• _What this task involves_
Which lines below fall between the one containing "Lemma get_current_version_name_unset_raises (env" and the one containing "is built, sent"? Repeat them exactly, counting both of those lines, and add nothing else.

• _Exercise material_
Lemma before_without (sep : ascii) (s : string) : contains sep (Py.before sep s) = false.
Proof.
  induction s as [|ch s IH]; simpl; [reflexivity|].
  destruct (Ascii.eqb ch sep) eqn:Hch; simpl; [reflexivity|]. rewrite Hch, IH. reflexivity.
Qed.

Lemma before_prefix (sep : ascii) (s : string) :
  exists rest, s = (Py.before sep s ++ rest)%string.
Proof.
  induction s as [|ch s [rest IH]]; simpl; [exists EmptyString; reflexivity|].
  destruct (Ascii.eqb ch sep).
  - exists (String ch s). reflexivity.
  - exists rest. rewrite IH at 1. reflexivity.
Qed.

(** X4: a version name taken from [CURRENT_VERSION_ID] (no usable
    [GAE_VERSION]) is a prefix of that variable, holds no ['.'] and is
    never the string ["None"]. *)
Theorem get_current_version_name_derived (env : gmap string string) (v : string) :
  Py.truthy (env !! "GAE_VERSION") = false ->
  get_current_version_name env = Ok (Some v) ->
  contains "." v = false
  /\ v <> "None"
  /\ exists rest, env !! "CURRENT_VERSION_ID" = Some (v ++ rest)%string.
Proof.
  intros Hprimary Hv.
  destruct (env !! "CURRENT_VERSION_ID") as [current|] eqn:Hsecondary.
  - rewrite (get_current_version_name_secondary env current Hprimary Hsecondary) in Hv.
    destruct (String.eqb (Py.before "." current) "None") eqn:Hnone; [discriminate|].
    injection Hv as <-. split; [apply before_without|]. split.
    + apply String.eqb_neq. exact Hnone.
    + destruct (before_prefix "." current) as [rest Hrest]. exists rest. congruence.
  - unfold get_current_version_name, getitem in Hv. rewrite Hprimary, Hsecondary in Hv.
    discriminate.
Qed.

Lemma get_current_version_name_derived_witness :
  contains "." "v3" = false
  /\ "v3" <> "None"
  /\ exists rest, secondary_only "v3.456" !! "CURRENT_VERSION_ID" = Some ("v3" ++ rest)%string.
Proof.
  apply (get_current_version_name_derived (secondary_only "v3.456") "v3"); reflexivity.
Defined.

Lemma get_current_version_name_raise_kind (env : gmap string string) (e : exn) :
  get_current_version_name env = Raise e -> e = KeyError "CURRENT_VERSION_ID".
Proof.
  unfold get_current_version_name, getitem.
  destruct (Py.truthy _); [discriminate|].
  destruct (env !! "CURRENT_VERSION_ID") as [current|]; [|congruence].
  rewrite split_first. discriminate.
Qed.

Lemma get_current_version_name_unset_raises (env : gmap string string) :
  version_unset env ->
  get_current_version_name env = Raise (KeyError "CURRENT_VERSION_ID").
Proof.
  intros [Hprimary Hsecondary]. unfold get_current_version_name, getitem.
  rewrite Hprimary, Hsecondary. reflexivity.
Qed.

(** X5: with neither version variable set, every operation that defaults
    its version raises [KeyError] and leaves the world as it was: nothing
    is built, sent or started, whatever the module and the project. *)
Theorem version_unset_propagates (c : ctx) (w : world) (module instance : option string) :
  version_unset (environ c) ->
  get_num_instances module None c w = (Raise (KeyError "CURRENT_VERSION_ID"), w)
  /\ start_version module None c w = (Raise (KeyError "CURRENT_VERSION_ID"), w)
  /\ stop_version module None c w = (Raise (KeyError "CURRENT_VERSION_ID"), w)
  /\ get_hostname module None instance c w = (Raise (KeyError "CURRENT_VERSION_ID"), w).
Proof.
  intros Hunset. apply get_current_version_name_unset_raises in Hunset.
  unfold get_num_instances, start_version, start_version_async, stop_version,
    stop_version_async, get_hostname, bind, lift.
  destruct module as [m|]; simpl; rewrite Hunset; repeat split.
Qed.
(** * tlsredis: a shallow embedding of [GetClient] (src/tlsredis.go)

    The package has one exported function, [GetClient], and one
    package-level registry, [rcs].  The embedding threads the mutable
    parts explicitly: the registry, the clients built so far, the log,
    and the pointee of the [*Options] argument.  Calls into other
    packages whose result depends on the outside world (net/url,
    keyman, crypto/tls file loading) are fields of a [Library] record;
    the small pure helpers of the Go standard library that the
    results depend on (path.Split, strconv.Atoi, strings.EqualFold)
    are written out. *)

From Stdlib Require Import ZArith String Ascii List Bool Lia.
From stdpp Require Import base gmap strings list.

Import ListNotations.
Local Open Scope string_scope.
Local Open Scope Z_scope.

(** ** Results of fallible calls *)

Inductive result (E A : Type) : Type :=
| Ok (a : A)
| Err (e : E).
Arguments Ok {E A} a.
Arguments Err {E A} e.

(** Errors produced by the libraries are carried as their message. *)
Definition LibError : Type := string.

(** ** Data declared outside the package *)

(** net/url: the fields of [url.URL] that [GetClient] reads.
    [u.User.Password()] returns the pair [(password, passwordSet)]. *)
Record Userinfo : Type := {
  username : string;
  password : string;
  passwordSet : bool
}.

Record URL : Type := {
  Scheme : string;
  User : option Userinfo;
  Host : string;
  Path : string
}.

* * *

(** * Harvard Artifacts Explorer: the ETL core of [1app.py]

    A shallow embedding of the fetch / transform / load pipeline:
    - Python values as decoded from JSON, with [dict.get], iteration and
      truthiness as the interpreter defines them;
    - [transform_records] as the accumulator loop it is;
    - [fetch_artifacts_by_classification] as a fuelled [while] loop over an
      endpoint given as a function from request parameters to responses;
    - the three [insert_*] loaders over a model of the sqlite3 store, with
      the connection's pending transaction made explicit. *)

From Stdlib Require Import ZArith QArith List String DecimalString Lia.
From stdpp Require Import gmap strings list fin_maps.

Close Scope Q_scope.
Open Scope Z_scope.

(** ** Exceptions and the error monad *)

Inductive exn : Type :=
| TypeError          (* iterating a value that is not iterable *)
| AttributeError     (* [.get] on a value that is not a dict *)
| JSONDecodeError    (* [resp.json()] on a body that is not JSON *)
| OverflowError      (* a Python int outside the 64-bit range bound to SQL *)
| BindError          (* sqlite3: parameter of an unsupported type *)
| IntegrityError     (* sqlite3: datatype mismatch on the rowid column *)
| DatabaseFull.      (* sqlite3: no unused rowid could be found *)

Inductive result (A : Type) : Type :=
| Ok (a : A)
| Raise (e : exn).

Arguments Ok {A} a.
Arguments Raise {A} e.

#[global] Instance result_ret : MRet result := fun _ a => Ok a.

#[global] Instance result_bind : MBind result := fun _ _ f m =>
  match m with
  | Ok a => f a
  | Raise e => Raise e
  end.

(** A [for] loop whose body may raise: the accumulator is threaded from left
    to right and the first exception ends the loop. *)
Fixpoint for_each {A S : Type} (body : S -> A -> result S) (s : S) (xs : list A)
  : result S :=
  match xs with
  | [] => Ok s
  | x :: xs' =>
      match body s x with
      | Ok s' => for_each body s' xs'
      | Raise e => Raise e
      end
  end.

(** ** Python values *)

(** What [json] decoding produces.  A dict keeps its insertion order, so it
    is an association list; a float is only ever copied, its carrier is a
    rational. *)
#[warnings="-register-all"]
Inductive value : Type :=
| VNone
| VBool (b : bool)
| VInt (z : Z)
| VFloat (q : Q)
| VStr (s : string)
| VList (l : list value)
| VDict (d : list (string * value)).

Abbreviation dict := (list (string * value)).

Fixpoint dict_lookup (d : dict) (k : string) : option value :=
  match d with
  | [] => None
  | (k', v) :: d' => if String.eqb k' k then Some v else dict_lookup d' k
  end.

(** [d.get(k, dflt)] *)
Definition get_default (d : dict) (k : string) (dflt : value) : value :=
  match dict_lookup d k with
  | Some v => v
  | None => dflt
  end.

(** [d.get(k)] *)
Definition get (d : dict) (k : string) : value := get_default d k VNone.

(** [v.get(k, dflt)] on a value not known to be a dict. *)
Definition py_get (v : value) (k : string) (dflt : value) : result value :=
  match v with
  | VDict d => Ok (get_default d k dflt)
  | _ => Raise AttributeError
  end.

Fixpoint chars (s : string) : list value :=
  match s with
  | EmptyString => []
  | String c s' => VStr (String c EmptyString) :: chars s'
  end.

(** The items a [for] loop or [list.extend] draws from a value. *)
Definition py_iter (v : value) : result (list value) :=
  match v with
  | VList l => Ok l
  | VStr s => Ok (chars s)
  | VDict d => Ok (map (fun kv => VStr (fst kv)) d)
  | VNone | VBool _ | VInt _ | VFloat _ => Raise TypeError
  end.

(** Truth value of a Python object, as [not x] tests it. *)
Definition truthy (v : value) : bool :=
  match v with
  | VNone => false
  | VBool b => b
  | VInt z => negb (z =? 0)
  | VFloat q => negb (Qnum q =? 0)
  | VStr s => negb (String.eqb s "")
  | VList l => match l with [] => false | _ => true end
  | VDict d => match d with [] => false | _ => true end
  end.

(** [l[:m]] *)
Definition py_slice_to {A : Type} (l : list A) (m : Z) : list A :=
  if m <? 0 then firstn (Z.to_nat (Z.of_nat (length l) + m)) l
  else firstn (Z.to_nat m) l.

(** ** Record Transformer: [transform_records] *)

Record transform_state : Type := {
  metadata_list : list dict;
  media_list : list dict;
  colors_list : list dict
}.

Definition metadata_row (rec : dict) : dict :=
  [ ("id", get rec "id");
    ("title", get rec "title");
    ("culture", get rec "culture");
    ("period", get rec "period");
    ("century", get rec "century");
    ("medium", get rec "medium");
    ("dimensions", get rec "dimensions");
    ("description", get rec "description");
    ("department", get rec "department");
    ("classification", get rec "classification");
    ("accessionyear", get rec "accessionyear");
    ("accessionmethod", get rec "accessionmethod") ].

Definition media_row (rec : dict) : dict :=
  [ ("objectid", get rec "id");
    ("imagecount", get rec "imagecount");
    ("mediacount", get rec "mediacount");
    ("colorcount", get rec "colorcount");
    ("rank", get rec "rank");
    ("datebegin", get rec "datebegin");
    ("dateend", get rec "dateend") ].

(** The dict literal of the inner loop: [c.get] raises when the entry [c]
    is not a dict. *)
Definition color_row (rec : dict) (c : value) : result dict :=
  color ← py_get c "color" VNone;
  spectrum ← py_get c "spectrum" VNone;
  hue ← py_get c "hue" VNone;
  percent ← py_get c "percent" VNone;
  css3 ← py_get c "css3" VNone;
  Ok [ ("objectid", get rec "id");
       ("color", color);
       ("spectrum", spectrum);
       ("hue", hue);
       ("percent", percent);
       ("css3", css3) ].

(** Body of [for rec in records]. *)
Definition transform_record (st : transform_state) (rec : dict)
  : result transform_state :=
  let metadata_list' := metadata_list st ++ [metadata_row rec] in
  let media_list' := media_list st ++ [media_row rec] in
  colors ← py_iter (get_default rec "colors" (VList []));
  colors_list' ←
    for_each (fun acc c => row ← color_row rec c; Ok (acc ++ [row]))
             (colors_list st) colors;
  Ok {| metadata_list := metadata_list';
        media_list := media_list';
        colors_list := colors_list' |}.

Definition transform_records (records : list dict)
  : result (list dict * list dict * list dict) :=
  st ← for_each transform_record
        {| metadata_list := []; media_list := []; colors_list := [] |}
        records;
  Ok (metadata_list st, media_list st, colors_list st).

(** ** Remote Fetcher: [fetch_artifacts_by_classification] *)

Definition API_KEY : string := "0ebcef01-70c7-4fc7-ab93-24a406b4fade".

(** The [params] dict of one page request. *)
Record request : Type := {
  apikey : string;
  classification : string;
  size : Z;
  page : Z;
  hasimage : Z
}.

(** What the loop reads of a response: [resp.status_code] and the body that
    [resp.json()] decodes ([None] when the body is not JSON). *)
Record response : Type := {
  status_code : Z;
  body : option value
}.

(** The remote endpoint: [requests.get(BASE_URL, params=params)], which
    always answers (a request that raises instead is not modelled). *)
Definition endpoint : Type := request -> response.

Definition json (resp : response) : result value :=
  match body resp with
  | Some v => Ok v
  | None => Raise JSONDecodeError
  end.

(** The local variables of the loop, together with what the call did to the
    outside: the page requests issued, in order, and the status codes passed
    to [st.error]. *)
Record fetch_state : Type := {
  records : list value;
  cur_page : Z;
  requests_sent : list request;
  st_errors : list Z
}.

• _Exercise output_
Lemma get_current_version_name_unset_raises (env : gmap string string) :
  version_unset env ->
  get_current_version_name env = Raise (KeyError "CURRENT_VERSION_ID").
Proof.
  intros [Hprimary Hsecondary]. unfold get_current_version_name, getitem.
  rewrite Hprimary, Hsecondary. reflexivity.
Qed.

(** X5: with neither version variable set, every operation that defaults
    its version raises [KeyError] and leaves the world as it was: nothing
    is built, sent or started, whatever the module and the project. *)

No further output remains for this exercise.